这时候自行车属于奢侈品,奢侈到结婚都还没有兴起“三转一响”,还得过些年。自行车都没普及,当然就更不会有自行车专用的雨衣了。只有那种长大衣似的雨衣,骑车非常不方便,也没法带孩子。
这个结果乔薇基本满意,领导也是真心为她争取了。
乔薇表示了真诚的感谢。
有能力的下属受己方的保护,又愿意对自己低头,领导们也愿意护短。
自己的人,也的确不能让外头的人给欺负了,否则显得领导们也软弱,立不起威望来。
关于待遇的问题,乔薇跟着方主任去了他的办公室,看着他写了条子。
她拿着条子和调函回去广播站一说,陆曼曼顿时感到天都塌了!
她才幸福几天啊,乔薇就要被借调走!
“去多久?什么时候回来?”她一叠声地问。
乔薇说:“书记说一个月。”
陆站长嗐了一声,显然很明白这数做不得准。
陆曼曼气得直跺脚。跺完又说:“借调最烦了,那边会可劲地使唤你。你留点心眼,工作别太快就完成了。要那样,他们就会给你哌更多的活儿了。”
陆站长说:“听曼曼的。”
“好。”乔薇一口答应,“我才不傻。那边又不是咱们这儿,我能拖就拖,争取早点回来。”
胡穗问:“严湘怎么办?”
严湘也眼巴巴地看着呢。
“湘湘过来。”乔薇叫严湘过来,问他,“你是愿意去大院的幼儿园,还是愿意跟着妈妈去县里,但是去了县里也是去县委的幼儿园。不过就在县委大院里,妈妈可以时不时地看你一眼。”
严湘说:“我跟妈妈去。”
大院是熟悉的地方,大院幼儿园他也隔着栏杆瞧过,不陌生。
他想探索新的未知的地方。
乔薇也更倾向于带严湘一起去。
四五十分钟的路程而已,大城市人觉得很正常。
但大家都特别心疼严湘,胡穗甚至说:“要不然,湘湘留下吧……”
要是别的孩子,她也不会这么说,给自己瞎揽事。她也是干部家属,又不是别人的保姆,给人看孩子。
但严湘真的是完全不用操心的。
他除了不能自己用暖瓶倒水需要大人帮忙之外,其他的,上厕所、吃饭都不需要别人操心。
他在办公室的桌子,自己收拾得比陆曼曼的桌子还整洁干净。陆曼曼还因此被全办公室嘲笑了。

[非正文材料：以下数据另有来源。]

Lemma map_nth_seq {A B : Type} (g : A -> B) (d : A) (vs : list A) :
  map (fun i => g (nth i vs d)) (seq 0 (length vs)) = map g vs.
Proof.
  induction vs as [|v vs IH]; [reflexivity|].
  cbn [length seq map nth]. f_equal.
  rewrite <- seq_shift, map_map. exact IH.
Qed.

Lemma sim_calculate_msd_run (w : world Sim.ParticleSimulation)
  (v0 : R * R) (vs : list (R * R)) :
  sim_history w v0 vs ->
  exists w',
    Sim.calculate_msd w
    = (Ok (Sim.time_steps (self w), Sim.msd_values (self w)), w')
    /\ self w' = self w.
Proof.
  intros (Hh & _ & _ & _ & _ & Ht & _ & Hm).
  unfold Sim.calculate_msd.
  rewrite (bind_ok _ _ _ _ _ (get_self_ok _)).
  rewrite (bind_ok _ _ _ _ _ (np_array_run _ _ w Hh)).
  rewrite (holds_length _ _ _ Hh).
  destruct (sim_msd_loop (seq (length (heap w)) (length (v0 :: vs))) v0 vs
              (Sim.time_steps (self w)) 0
              (with_heap w (heap w ++ v0 :: vs)))
    as (w' & E & S').
  { cbn [heap with_heap]. apply holds_fresh. }
  { rewrite Ht, length_seq. lia. }
  exists w'. split; [|exact S'].
  cbn [seq map app Nat.add] in E.
  rewrite (bind_ok _ _ _ _ _ E). unfold ret. do 2 f_equal.
  f_equal. rewrite Hm, Ht, length_seq.
  cbn [seq map Nat.eqb]. f_equal.
  rewrite <- seq_shift, map_map. cbn [Nat.eqb nth].
  apply (map_nth_seq (fun v => sq_dist v v0)).
Qed.

Lemma sim_session_history (es : list Sim.event)
  (w : world Sim.ParticleSimulation) :
  exists w' vs,
    sim_session es w = (Ok tt, w')
    /\ sim_history w' (600 / 2, 400 / 2) vs
    /\ (1 <= length vs <= 1 + length es)%nat.
Proof.
  destruct (sim_new_history w) as (w1 & v & E1 & H1).
  destruct (sim_run_history es w1 _ _ H1) as (w2 & vs & E2 & H2 & L2).
  exists w2, ([v] ++ vs). split; [|split; [exact H2|]].
  - unfold sim_session. rewrite (bind_ok _ _ _ _ _ E1). exact E2.
  - rewrite length_app. cbn [length]. lia.
Qed.

(** [sim.py], [__init__] followed by any events of the event loop: no call
    raises; the step numbers recorded are 0, 1, ..., [current_time]; there
    is one recorded position and one MSD value per step number; and
    at least one step and at most one step per event, beyond the
    constructor's own, has been taken. *)
Theorem sim_session_bookkeeping (es : list Sim.event)
  (w : world Sim.ParticleSimulation) :
  exists w',
    sim_session es w = (Ok tt, w')
    /\ Sim.time_steps (self w') = seq 0 (S (Sim.current_time (self w')))
    /\ length (Sim.positions_history (self w'))
       = S (Sim.current_time (self w'))
    /\ length (Sim.msd_values (self w')) = S (Sim.current_time (self w'))
    /\ (1 <= Sim.current_time (self w') <= 1 + length es)%nat.
Proof.
  destruct (sim_session_history es w)
    as (w' & vs & E & (Hh & _ & _ & _ & _ & Ht & Hc & Hm) & L).
  exists w'. split; [exact E|].
  rewrite Hc, Ht, Hm, (holds_length _ _ _ Hh). cbn [length].
  rewrite length_map. repeat split; lia.
Qed.

(** [sim.py], [__init__] followed by any events: every entry of
    [msd_values] is the squared distance from the centre of the canvas,
    (300, 200), of the position recorded at the same index of
    [positions_history]. *)
Theorem sim_session_msd_from_centre (es : list Sim.event)
  (w : world Sim.ParticleSimulation) :
  exists w',
    sim_session es w = (Ok tt, w')
    /\ forall i l,
         nth_error (Sim.positions_history (self w')) i = Some l ->
         exists v,
           nth_error (heap w') l = Some v
           /\ nth_error (Sim.msd_values (self w')) i
              = Some (sq_dist v (300, 200)).
Proof.
  destruct (sim_session_history es w)
    as (w' & vs & E & (Hh & _ & _ & _ & _ & _ & _ & Hm) & _).
  exists w'. split; [exact E|]. intros i l El.
  exists (nth i ((600 / 2, 400 / 2) :: vs) (0, 0)).
  split; [exact (holds_nth _ _ _ _ _ Hh El)|].
  assert (Li : (i < S (length vs))%nat).
  { pose proof (holds_length _ _ _ Hh) as HL. cbn [length] in HL.
    rewrite <- HL. apply nth_error_Some. congruence. }
  rewrite Hm. destruct i as [|i]; cbn [nth nth_error].
  - f_equal. unfold sq_dist. cbn [fst snd]. field.
  - rewrite nth_error_map.
    rewrite (nth_error_nth' vs (0, 0)) by lia. cbn [option_map].
    f_equal. unfold sq_dist. cbn [fst snd]. field.
Qed.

他还能给大家跑腿,帮人传话清晰明了。经常在跑腿的过程中,会收获阿姨、大妈们给的糖块。
当然付出的代价是要被揉头摸脸。
大家肯定是真心心疼严湘的,但乔薇也不能真的把孩子留给别人。终究只是同事而已。
婉谢拒绝了。
方主任写的那张待遇情况的单子她拿给陆站长签字。
陆站长看看就笑了,签上自己的名字:“你行。”
这种待遇不会是领导主动给的,毫无疑问是乔薇自己争取来的。
乔薇笑嘻嘻。
陆站长签完,乔薇拿着去找谢科长。
把事情一说,谢科长发出长长的叹声:“唉——”
有人阴阳怪气:“一枝更比一枝高了。”
乔薇不屑得搭理这种人。
她对谢科长说:“领导,您得给我想办法。我是您的兵,出去了在那边绝不会给您丢脸。但您也不能不管我,任我给人做牛做马。您得想办法,早点把我弄回来。可别忘了还有我这个人呐。”
谢科长心里舒坦了,安慰她:“你在那边也好好干。”
拿到条子一看待遇条件,他瞅了乔薇一眼。
乔薇笑吟吟。
谢科长笑笑。
刚才那人想凑上来瞅瞅,乔薇横着挪了一步挡住了他,伸手给谢科长指:“您在这签……”
谢科长龙飞凤舞地签了自己的名字,乔薇拿了条子去人事科了。
那人还问:“科长,她签的什么呀?”
“没什么,就是借调嘛……”谢科长端起茶缸子,吹吹茶叶,慢条斯理地喝茶。